Furthermore, an approximately equal amount of men and women participated, so confounding and interaction effects with respect to sex could be investigated. Finally, IGF-1 levels and IGF-1 polymorphisms, as well as cognitive measures, were collected so the possible mediating role of IGF-1 levels in the association between IGF-1 polymorphisms and cognition could be investigated. Some limitations have to be acknowledged as well. The study sample has a small age range, which prevented us from studying this association in the broader adult age range. That means that the present results can only be generalized to a population of males and females around the age of 42. In addition, sample size was too narrow to study all separate—sometimes rare—genotypes of the IGF-1 polymorphism. However, since IGF-1 levels did not associate with cognition, a different arrangement of genotype groups would not have changed our findings.

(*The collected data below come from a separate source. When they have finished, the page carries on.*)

(** ** Properties *)

(** One walk over the layers builds every group whole.  The declarations
    carry each group identifier once, in order of first appearance; each layer's
    kind and window are those of the specification its group publishes, whose
    block spans the prefix granularity; and the fields of a group are those its
    own layers declare, in layer order, each told how many layers of that group
    declared fields before it. *)
Theorem group_declarations f n layer_types ids spelled pd decls :
  group f n layer_types ids spelled pd = Ok decls →
  ∃ policies, _layer_attn_kind_windows layer_types spelled = Ok policies ∧
    CacheGroupSpec.group_id <$> decls.*1 = first_appearance ids ∧
    (∀ i p gid, policies !! i = Some p → ids !! i = Some gid →
       ∃ d, d ∈ decls ∧ CacheGroupSpec.group_id d.1 = gid ∧ spec_matches n p.1 p.2 d.1) ∧
    (∀ d, d ∈ decls → d.2 ≠ [] ∧
       group_fields f (CacheGroupSpec.group_id d.1) (numbered_layers policies ids) 0 = Ok d.2 ∧
       CacheGroupSpec.transfer_policy d.1 =
         if pd then Some (pd_policy (CacheGroupSpec.attn_kind d.1)) else None).
Proof.
  intros H. apply group_Ok in H as (policies & s & Hpol & Hlen & Hinv & HF).
  exists policies. split; [done|].
  assert (Hsnd : ∀ spec, spec ∈ dict_values (gs_specs s) →
    own_spec n (CacheGroupSpec.group_id spec) spec ∧
    dict_get (gs_specs s) (CacheGroupSpec.group_id spec) = Some spec).
  { intros spec ([gid spec'] & -> & Hin)%list_elem_of_fmap.
    apply elem_of_dict_get in Hin; [|apply Hinv]. cbn.
    destruct (walk_ids _ _ _ _ Hinv _ _ Hin) as [[Hgid Htp] Hm]. rewrite Hgid. split_and!; done. }
  split_and!.
  - rewrite <-(numbered_ids policies ids Hlen), <-(walk_keys _ _ _ _ Hinv).
    trans (CacheGroupSpec.group_id <$> dict_values (gs_specs s)).
    { symmetry. clear -HF. induction HF as [|spec d ? ? [Hd _] _ IH]; [done|].
      csimpl. rewrite IH, Hd. f_equal. by destruct pd. }
    rewrite <-list_fmap_compose. apply list_fmap_ext. intros i [gid spec] Hi.
    eapply walk_ids; [done|]. apply elem_of_dict_get; [apply Hinv|].
    by eapply list_elem_of_lookup_2.
  - intros i p gid Hp Hg. pose proof (elem_of_numbered policies ids i p gid Hp Hg) as Hin.
    destruct (walk_policy _ _ _ _ Hinv _ Hin) as (spec & Hspec & Hm). cbn in Hspec, Hm.
    assert (Hv : spec ∈ dict_values (gs_specs s)).
    { apply list_elem_of_fmap. exists (gid, spec). split; [done|]. by apply dict_get_elem_of. }
    apply list_elem_of_lookup in Hv as [j Hj].
    destruct (Forall2_lookup_l _ _ _ _ _ HF Hj) as (d & Hd & Hpub & _).
    exists d. rewrite Hpub, publish_matches. split_and!; [by eapply list_elem_of_lookup_2| |done].
    destruct (walk_ids _ _ _ _ Hinv _ _ Hspec) as [[<- _] _]. by destruct pd.
  - intros d [j Hj]%list_elem_of_lookup.
    destruct (Forall2_lookup_r _ _ _ _ _ HF Hj) as (spec & Hspec & -> & Hfs).
    apply list_elem_of_lookup_2, Hsnd in Hspec as [[[_ Htp] _] _].
    destruct (walk_group_fields _ _ _ _ _ _ Hinv Hfs) as [Hgf Hne].
    split_and!; [done|by destruct pd|by destruct pd].
Qed.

In conclusion, our population-based study on Caucasian individuals with an average age of 42 confirms the association between IGF-1 polymorphisms and IGF-1 levels but found no association between IGF-1 polymorphisms and IGF-1 levels with cognitive functioning. Our results indicate that, in a sample of healthy middle-aged adults, IGF-1 serum levels are not associated with cognitive performance. These findings suggest that the serum IGF-1 levels work as a cognitive developmental factor during childhood and as a protective factor for cognition in older persons or patients rather than associate with cognition in healthy adults.

Conflict of Interests

The authors declare that they have no conflict of interests.